# [Task description]
From the line containing "intros -> Habs" down to the line containing "functions reach [<origin>/api/api/admin/<resource>]" in the records below, reproduce every line exactly, ends included, and omit all others.

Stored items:
(** * snedbot_v2: error reporter, settings navigator and permission helpers

    A shallow embedding of [src/utils/helpers.py], [src/extensions/error_handler.py]
    and [src/extensions/settings.py].  Coroutines become functions in a small
    state-and-exception monad; every call that leaves the process (a message sent,
    edited or deleted, a statement executed, a log line written) is recorded as an
    event of a trace, so that statements about "what the handler did" are statements
    about that trace. *)

From Stdlib Require Import ZArith Ascii.
From stdpp Require Import base strings list gmap pretty sorting.

Open Scope Z_scope.

(* ===================================================================== *)
(** * Python runtime: exceptions, results, dictionaries *)
(* ===================================================================== *)

Module Py.

(** The exceptions the embedded code raises or catches.  [SendError] stands
    for whatever [Exception] a REST call raises.  All of them derive from
    Python's [Exception] but [CancelledError]: [asyncio.CancelledError] derives
    from [BaseException] only, and is what an [await] raises when its task is
    cancelled. *)
Inductive Exception :=
| AttributeError (what : string)
| KeyError (key : string)
| ValueError
| IndexError
| TypeError
| AsyncTimeoutError
| SendError (msg : string)
| CancelledError.

(** [isinstance(e, Exception)]: what an [except Exception] clause matches. *)
Definition is_exception (e : Exception) : bool :=
  match e with
  | CancelledError => false
  | _ => true
  end.

Definition exc_str (e : Exception) : string :=
  match e with
  | AttributeError what => what
  | KeyError key => key
  | ValueError => "ValueError"
  | IndexError => "list index out of range"
  | TypeError => "TypeError"
  | AsyncTimeoutError => ""
  | SendError msg => msg
  | CancelledError => ""
  end.

(** How a coroutine ends: it returns, it raises, it is still awaiting an
    interaction when the script of interactions is over, or the evaluator ran
    out of fuel. *)
Inductive Res (A : Type) :=
| Ret (a : A)
| Exc (e : Exception)
| Suspended
| OutOfFuel.
Arguments Ret {A} a.
Arguments Exc {A} e.
Arguments Suspended {A}.
Arguments OutOfFuel {A}.

Definition M (S A : Type) : Type := S → Res A * S.
Lemma respond_uninitialized_run {P : Providers} self user_message s :
  self_index s = None ->
  respond self user_message s
  = Outcome
      [Printed (MsgUsingQuery [user_message]);
       Printed MsgIndexNotInitialized;
       Printed MsgNoDocuments;
       CoChatStream user_message chat_model [] (conversation_id self)]
      s
      (match co_chat_stream user_message [] (conversation_id self) with
       | Some stream => Ok stream
       | None => Raise CohereError
       end).
Proof.
  intros H.
  rewrite (respond_run self user_message s _ _ _
             (retrieve_uninitialized user_message s H)).
  reflexivity.
Qed.

(** C3, as the code has it. On a vector store without index, [retrieve]
    prints that the index is not initialized and makes no request;
    [respond] then makes exactly one request, the generation request, with
    the user message and no grounding document, and returns its stream (or
    raises its error). Nothing tells the caller that no document was
    ingested. *)
Theorem respond_without_index {P : Providers} self user_message s :
  self_index s = None ->
  respond self user_message s
  = Outcome
      [Printed (MsgUsingQuery [user_message]);
       Printed MsgIndexNotInitialized;
       Printed MsgNoDocuments;
       CoChatStream user_message chat_model [] (conversation_id self)]
      s
      (match co_chat_stream user_message [] (conversation_id self) with
       | Some stream => Ok stream
       | None => Raise CohereError
       end).
Proof. apply respond_uninitialized_run. Qed.

Lemma respond_without_index_witness :
  self_index fresh_state = None
  /\ respond (P := sample_providers) sample_bot (lit "What is blue?") fresh_state
     = Outcome
         [Printed (MsgUsingQuery [lit "What is blue?"]);
          Printed MsgIndexNotInitialized;
          Printed MsgNoDocuments;
          CoChatStream (lit "What is blue?") chat_model [] (lit "c-1")]
         fresh_state (Ok sample_stream).
Proof.
  split; [reflexivity|].
  apply (respond_without_index (P := sample_providers) sample_bot
           (lit "What is blue?") fresh_state).
  reflexivity.
Defined.

(** C3, as stated, fails: on a vector store without index, [respond]
    returns the stream of a generation request it has made. *)
Lemma respond_without_index_calls_provider :
  let o := respond (P := sample_providers) sample_bot (lit "What is blue?")
             fresh_state in
  self_index fresh_state = None
  /\ value o = Ok sample_stream
  /\ CoChatStream (lit "What is blue?") chat_model [] (lit "c-1") ∈ emitted o
  /\ ~ Forall (fun e => is_provider_call e = false) (emitted o).
Proof.
  cbv zeta.
  rewrite (respond_uninitialized_run (P := sample_providers) sample_bot
             (lit "What is blue?") fresh_state eq_refl).
  cbn [emitted value]. repeat split.
  - do 3 right. left.
  - intros H. rewrite Forall_forall in H.
    specialize (H (CoChatStream (lit "What is blue?") chat_model []
                     (lit "c-1"))).
    discriminate H. do 3 right. left.
Qed.

(** C5. [retrieve] returns the empty list, without raising, when the index
    was never initialized, and then makes no request at all; and when the
    index query yields no match it returns the empty list after the
    embedding request and the query, without a rerank request. *)
Theorem retrieve_nothing_to_retrieve {P : Providers} query s :
  (self_index s = None ->
   retrieve query s = Outcome [Printed MsgIndexNotInitialized] s (Ok []))
  /\ (forall name embeddings v,
        self_index s = Some name ->
        co_embed [query] search_query = Some embeddings ->
        embeddings !! 0%nat = Some v ->
        pc_query (pc_vectors s) v retrieve_top_k = [] ->
        retrieve query s
        = Outcome [CoEmbed [query] embed_model search_query;
                   PcQuery v retrieve_top_k true] s (Ok [])).
Proof.
  split.
  - apply retrieve_uninitialized.
  - intros name embeddings v. apply retrieve_no_match.
Qed.

Lemma retrieve_nothing_to_retrieve_witness :
  (self_index fresh_state = None
   /\ retrieve (P := sample_providers) (lit "What is blue?") fresh_state
      = Outcome [Printed MsgIndexNotInitialized] fresh_state (Ok []))
  /\ (self_index empty_index_state = Some index_name
      /\ co_embed (Providers := sample_providers) [lit "What is blue?"]
           search_query
         = Some [sample_embedding (lit "What is blue?")]
      /\ pc_query (Providers := sample_providers)
           (pc_vectors empty_index_state)
           (sample_embedding (lit "What is blue?")) retrieve_top_k = []
      /\ retrieve (P := sample_providers) (lit "What is blue?")
           empty_index_state
         = Outcome
             [CoEmbed [lit "What is blue?"] embed_model search_query;
              PcQuery (sample_embedding (lit "What is blue?"))
                retrieve_top_k true]
             empty_index_state (Ok [])).
Proof.
  split.
  - split; [reflexivity|].
    apply (proj1 (retrieve_nothing_to_retrieve (P := sample_providers)
                    (lit "What is blue?") fresh_state)).
    reflexivity.
  - split; [reflexivity|]. split; [reflexivity|]. split; [reflexivity|].
    apply (proj2 (retrieve_nothing_to_retrieve (P := sample_providers)
                    (lit "What is blue?") empty_index_state)
             index_name [sample_embedding (lit "What is blue?")]
             (sample_embedding (lit "What is blue?")));
      reflexivity.
Defined.

(** C8. With the default batch size, for a provider that embeds each text
    on its own, the ingestion path sends the chunks in batches of at most
    90 texts which, put end to end, are the chunks; it changes nothing
    else; and it returns one vector per chunk, in order: the very list a
    single request with all the chunks returns. *)
Theorem embed_chunks_batching {P : Providers} (e : str -> list float)
  chunks s :
  (forall texts, co_embed texts search_document = Some (map e texts)) ->
  let o := _embed_chunks chunks default_batch_size s in
  exists batches,
    emitted o = map (fun b => CoEmbed b embed_model search_document) batches
    /\ Forall (fun b => (length b <= 90)%nat) batches
    /\ concat batches = chunks
    /\ final o = s
    /\ value o = Ok (map e chunks)
    /\ co_embed chunks search_document = Some (map e chunks)
    /\ length (map e chunks) = length chunks.
Proof.
  intros He o. exists (batches_of chunks default_batch_size).
  unfold o.
  rewrite (embed_chunks_run e chunks default_batch_size s He)
    by (unfold default_batch_size; lia).
  cbn [emitted final value]. repeat split.
  - apply batches_of_length.
  - apply concat_batches_of. unfold default_batch_size. lia.
  - apply He.
  - apply length_map.
Qed.
(** * The progress engine of [statsService.ts]

    A shallow embedding of [src/services/statsService.ts] (experience,
    levels, badges, explored topics, message counts over the Supabase
    table [user_stats]) and the properties the specification states
    about it.

    Conventions of the embedding:
    - JavaScript numbers are IEEE 754 doubles.  The engine is embedded
      over the integers ([Z]): the counters of the store are integers, and
      double arithmetic on integers is exact while they stay within
      2^53 - 1 in magnitude ([Number.MAX_SAFE_INTEGER]).  The one real
      division, in [calculateLevel], is carried out in [Q] and then
      floored.  The two level functions are embedded a second time over
      the doubles themselves, in [Number], with the binary64 operations
      of the Standard Library; there they are shown to agree with the
      integer functions on the safe integers, and to round beyond them.
    - A string is held by the bytes of its UTF-8 encoding; white space is
      what [String.prototype.trim] removes, ASCII or not.
    - An [async] function is a state transformer over a [World] that
      either fulfils with a value or rejects with an [Error]; [await]
      is the monadic bind, so a rejection skips the rest of the caller.
    - The Supabase table is a finite map from [user_id] to its row.  A
      request can fail: the [World] carries the outcome of the upcoming
      requests, one entry consumed per request.  [.single()] on a user
      without a row is an error; [.update()] on a user without a row
      changes nothing and is not one.
    - [getUserId] (of [authService.ts], which is not among the sources)
      resolves to the id of the signed-in user or to [null], and does not
      fail.  The clock does not move during a call.
    - [INITIAL_BADGES] (from [constants.ts]) and the [Badge] and
      [UserStats] types (from [types.ts]) are imported by the source;
      the catalog is a parameter of the development, and the records
      hold the fields the service reads and writes.
    - [getLeaderboard], a read over all rows for display, is not an
      operation of the engine in the specification; the reply of the
      store to its query (order, limit) is [select_top]. *)

From Stdlib Require Import ZArith QArith Qround Lia Ascii String SpecFloat.
From stdpp Require Import base tactics option list strings gmap pretty sorting.
(** X26: the finalize handler marks a presale launched exactly when the
    action is [finalize_launch], the id and the signature are given, the
    presale exists and is not launched, and the confirmation of the
    transaction does not report a failure; a confirmation that throws is
    passed over.  Neither the status of the presale, nor its participants,
    nor the sender are looked at.  The presale then carries the signature
    given and the time of the call and keeps its token id; in every other
    case nothing is written and nothing is handed to the feed. *)
Theorem finalize_outcome (env : ListRoute.FinalizeEnv)
    (db : PresaleDatabase) (body : ListRoute.FinalizeBody) :
  let out := ListRoute.POST env db body in
  let pid := ListRoute.body_presale_id body in
  ((exists presale,
       ListRoute.body_action body = "finalize_launch"
       /\ pid <> "" /\ ListRoute.body_signature body <> ""
       /\ getPresaleById db pid = Some presale
       /\ status presale <> launched
       /\ ListRoute.confirmTransaction env <> inr true)
   <-> exists p mint s, fst (fst out) = ListRoute.Finalized p mint s)
  /\ match fst (fst out) with
     | ListRoute.Error _ _ => snd (fst out) = db /\ snd out = []
     | ListRoute.Finalized p mint s =>
         s = ListRoute.body_signature body
         /\ exists presale,
              getPresaleById db pid = Some presale
              /\ p = id presale /\ mint = token_mint presale
              /\ getPresaleById (snd (fst out)) pid
                 = Some (object_assign
                           {| patch_token_mint := None;
                              patch_meteora_config_key := None;
                              patch_launch_signature := Some s;
                              patch_launched_at :=
                                Some (ListRoute.finalize_clock env) |}
                           (set_status launched presale))
              /\ map ListRoute.feed_launch_signature (snd out) = [s]
     end.
Proof.
  cbv zeta. unfold ListRoute.POST.
  destruct (String.eqb (ListRoute.body_action body) "finalize_launch")
    eqn:Ea; cbn [negb].
  2: { apply String.eqb_neq in Ea. split; [|now split]. split.
       - now intros (presale & E & _).
       - intros (p & mint & s & E). discriminate. }
  apply String.eqb_eq in Ea.
  destruct (String.eqb (ListRoute.body_presale_id body) "") eqn:Ei.
  { apply String.eqb_eq in Ei. split; [|now split]. split.
    - now intros (presale & _ & E & _).
    - intros (p & mint & s & E). discriminate. }
  apply String.eqb_neq in Ei.
  destruct (String.eqb (ListRoute.body_signature body) "") eqn:Es.
  { apply String.eqb_eq in Es. split; [|now split]. split.
    - now intros (presale & _ & _ & E & _).
    - intros (p & mint & s & E). discriminate. }
  apply String.eqb_neq in Es. cbn [orb].
  destruct (getPresaleById db (ListRoute.body_presale_id body))
    as [presale|] eqn:Ep.
  2: { split; [|now split]. split.
       - intros (presale & _ & _ & _ & E & _). discriminate.
       - intros (p & mint & s & E). discriminate. }
  destruct (status_eqb (status presale) launched) eqn:El.
  { split; [|now split]. split.
    - intros (presale' & _ & _ & _ & E & Hn & _). injection E as <-.
      now destruct (status presale).
    - intros (p & mint & s & E). discriminate. }
  assert (Hl : status presale <> launched)
    by (intros E; rewrite E in El; discriminate).
  destruct (ListRoute.confirmTransaction env) as [m|[|]] eqn:Ec.
  - cbn [fst snd]. split.
    + split; [intros _; now eexists _, _, _|].
      intros _. exists presale. repeat split; try assumption. discriminate.
    + split; [reflexivity|]. exists presale.
      repeat split.
      apply (LaunchProps.getPresaleById_updatePresaleStatus _ _ _ _ _ Ep).
  - cbn [fst snd]. split; [|now split]. split.
    + intros (presale' & _ & _ & _ & _ & _ & Hn). now contradiction Hn.
    + intros (p & mint & s & E). discriminate.
  - cbn [fst snd]. split.
    + split; [intros _; now eexists _, _, _|].
      intros _. exists presale. repeat split; try assumption. discriminate.
    + split; [reflexivity|]. exists presale.
      repeat split.
      apply (LaunchProps.getPresaleById_updatePresaleStatus _ _ _ _ _ Ep).
Qed.
(** ** Evaluating the modules *)

(** Property X8.  [api.js] and [part_001] can be imported in every environment:
    evaluating either file completes normally, its default export is the
    axios instance that its named exports send their requests through,
    and the file binds its import, its constants and its exports and no
    other name. *)
Theorem modules_load (env : gmap string string) :
  (ApiJs.module env ∅).1 = Normal (BInstance (ApiJs.instance env))
  /\ ApiJs.scope env !! "api" = Some (BInstance (ApiJs.instance env))
  /\ dom (ApiJs.scope env)
     = list_to_set (["axios"; "API_URL"; "api"] ++ map ex_name ApiJs.exports)
  /\ (Part001.module env ∅).1 = Normal (BInstance (Part001.instance env))
  /\ Part001.scope env !! "API" = Some (BInstance (Part001.instance env))
  /\ dom (Part001.scope env)
     = list_to_set (["axios"; "API"] ++ map ex_name Part001.exports).
Proof.
  split; [apply ApiJs_module_loads|].
  split; [apply ApiJs_scope_api|].
  split.
  { lazymatch goal with |- ?P => apply (bool_decide_unpack P) end.
    vm_compute. exact I. }
  split; [apply Part001_module_loads|].
  split; [apply Part001_scope_API|].
  lazymatch goal with |- ?P => apply (bool_decide_unpack P) end.
  unfold Part001.scope, Part001.module, Part001.API, getenv.
  destruct (env !! "REACT_APP_BACKEND_URL"); vm_compute; exact I.
Qed.

(** ** The exports that name [API], in a scope that binds it *)

Lemma buildFullPath_on (b q p : string) :
  q = String "/" p ->
  String.eqb b "" = false ->
  isAbsoluteURL q = false ->
  strip_leading_slashes p = p ->
  buildFullPath (Some b) q = strip_trailing_slash b +:+ q.
Proof. intros -> Hb Habs Hp. apply buildFullPath_rooted; assumption. Qed.

(** Property X9.  The routes the package functions of [api.js] name.  In any scope that
    binds [API] to an axios instance with a non-empty base URL [b] (a host
    that defines such a global, say), [fetchPackages] requests
    [GET b/packages], [createPackage] [POST b/admin/packages] with the
    payload, [updatePackage] [PUT b/admin/packages/<id>] with the payload
    and [deletePackage] [DELETE b/admin/packages/<id>], where [b] has lost
    the slashes axios removes from its end. *)
Theorem package_routes_when_bound
    (σ : gmap string binding) (cfg : AxiosConfig) (b : string) :
  σ !! "API" = Some (BInstance cfg) ->
  baseURL cfg = Some b ->
  String.eqb b "" = false ->
  issues (call_in σ ApiJs.fetchPackages []) GET
    (strip_trailing_slash b +:+ "/packages") VUndefined
  /\ (forall data,
        issues (call_in σ ApiJs.createPackage [data]) POST
          (strip_trailing_slash b +:+ "/admin/packages") data)
  /\ (forall id data,
        issues (call_in σ ApiJs.updatePackage [id; data]) PUT
          (strip_trailing_slash b +:+ "/admin/packages/" +:+ to_string id)
          data)
  /\ (forall id,
        issues (call_in σ ApiJs.deletePackage [id]) DELETE
          (strip_trailing_slash b +:+ "/admin/packages/" +:+ to_string id)
          VUndefined).
Proof.
  intros Hσ Hb Hne.
  repeat split; intros;
    unfold issues, call_in; cbn [call arg nth];
    cbv delta [ApiJs.fetchPackages ApiJs.createPackage ApiJs.updatePackage
               ApiJs.deletePackage];
    cbn [call]; rewrite (run_bound σ "API" _ _ Hσ);
    (eexists; split; [reflexivity|]);
    cbn [req_method req_url req_data dispatch];
    (split; [reflexivity|]); (split; [|reflexivity]);
    rewrite Hb;
    (etrans; [eapply buildFullPath_on; first [exact Hne | reflexivity]
             | reflexivity]).
Qed.

Lemma package_routes_when_bound_witness :
  issues
    (call_in (<["API" := BInstance (ApiJs.instance ∅)]> (ApiJs.scope ∅))
       ApiJs.fetchPackages [])
    GET "http://localhost:8000/api/packages" VUndefined.
Proof.
  assert (Hσ : (<["API" := BInstance (ApiJs.instance ∅)]> (ApiJs.scope ∅))
               !! "API" = Some (BInstance (ApiJs.instance ∅)))
    by apply lookup_insert_eq.
  exact (proj1 (package_routes_when_bound _ (ApiJs.instance ∅)
                  "http://localhost:8000/api" Hσ eq_refl eq_refl)).
Defined.

Lemma Part002_url env (q p : string) :
  q = String "/" p ->
  isAbsoluteURL q = false ->
  strip_leading_slashes p = p ->
  buildFullPath (baseURL (Part002.instance env)) q
  = (to_string (Part002.API_URL env) +:+ "/api") +:+ q.
Proof.
  intros -> Habs Hp. cbn [baseURL Part002.instance].
  rewrite buildFullPath_rooted by (try apply app_nonempty; assumption).
  rewrite strip_trailing_slash_id by (rewrite ends_with_slash_app; reflexivity).
  reflexivity.
Qed.

(** Property X10.  The routes the functions of [part_002] name.  In any scope that binds
    [API] to the instance this file creates under the name [api], the
    functions reach [<origin>/api/api/admin/<resource>] and
    [<origin>/api/api/admin/<resource>/<id>]: the [/api] of the base URL
    and the [/api] of the paths add up. *)
Theorem part_002_routes_when_bound
    (env : gmap string string) (σ : gmap string binding) :
  σ !! "API" = Some (BInstance (Part002.instance env)) ->
  Forall (crud_routes (call_in σ)
            (to_string (Part002.API_URL env) +:+ "/api") Part002.exports)
    [Team; Vehicles; Blogs]
  /\ settings_routes (call_in σ)
       (to_string (Part002.API_URL env) +:+ "/api") Part002.exports.
Proof.
  intros Hσ.
  split.
  - solve_routes
      ltac:(unfold call_in; cbn [call ex_fn arg nth];
            cbv delta [Part002.fetchTeam Part002.addTeamMember
              Part002.updateTeamMember Part002.deleteTeamMember
              Part002.fetchVehicles Part002.createVehicle
              Part002.updateVehicle Part002.deleteVehicle Part002.fetchBlogs
              Part002.createBlog Part002.updateBlog Part002.deleteBlog];
            cbn [call]; rewrite (run_bound σ "API" _ _ Hσ))
      (Part002_url env).
  - eexists _, _; (split; [reflexivity|]).
    split; intros;
      solve_issues
        ltac:(unfold call_in; cbn [call ex_fn arg nth];
              cbv delta [Part002.fetchSiteSettings Part002.updateSiteSettings];
              cbn [call]; rewrite (run_bound σ "API" _ _ Hσ))
        (Part002_url env).
Qed.

Lemma part_002_routes_when_bound_witness :
  url_of
    (call_in (<["API" := BInstance (Part002.instance ∅)]> (Part002.scope ∅))
       Part002.fetchTeam [])
  = Some "http://localhost:8000/api/api/admin/team".
Proof.
  assert (Hσ : (<["API" := BInstance (Part002.instance ∅)]>
                  (Part002.scope ∅))
               !! "API" = Some (BInstance (Part002.instance ∅)))
    by apply lookup_insert_eq.
  destruct (part_002_routes_when_bound ∅ _ Hσ) as [Hc _].
  pose proof (Forall_lookup_1 _ _ 0%nat _ Hc eq_refl) as Ht.
  destruct Ht as (l & c & u & d & Hg & (r & Hr & _ & Hu & _) & _).
  injection Hg as <- <- <- <-. cbn [ex_fn] in Hr.
  unfold url_of. rewrite Hr, Hu. reflexivity.
Defined.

# [Reply to the exercise]
  intros -> Habs Hp. cbn [baseURL Part002.instance].
  rewrite buildFullPath_rooted by (try apply app_nonempty; assumption).
  rewrite strip_trailing_slash_id by (rewrite ends_with_slash_app; reflexivity).
  reflexivity.
Qed.

(** Property X10.  The routes the functions of [part_002] name.  In any scope that binds
    [API] to the instance this file creates under the name [api], the
    functions reach [<origin>/api/api/admin/<resource>] and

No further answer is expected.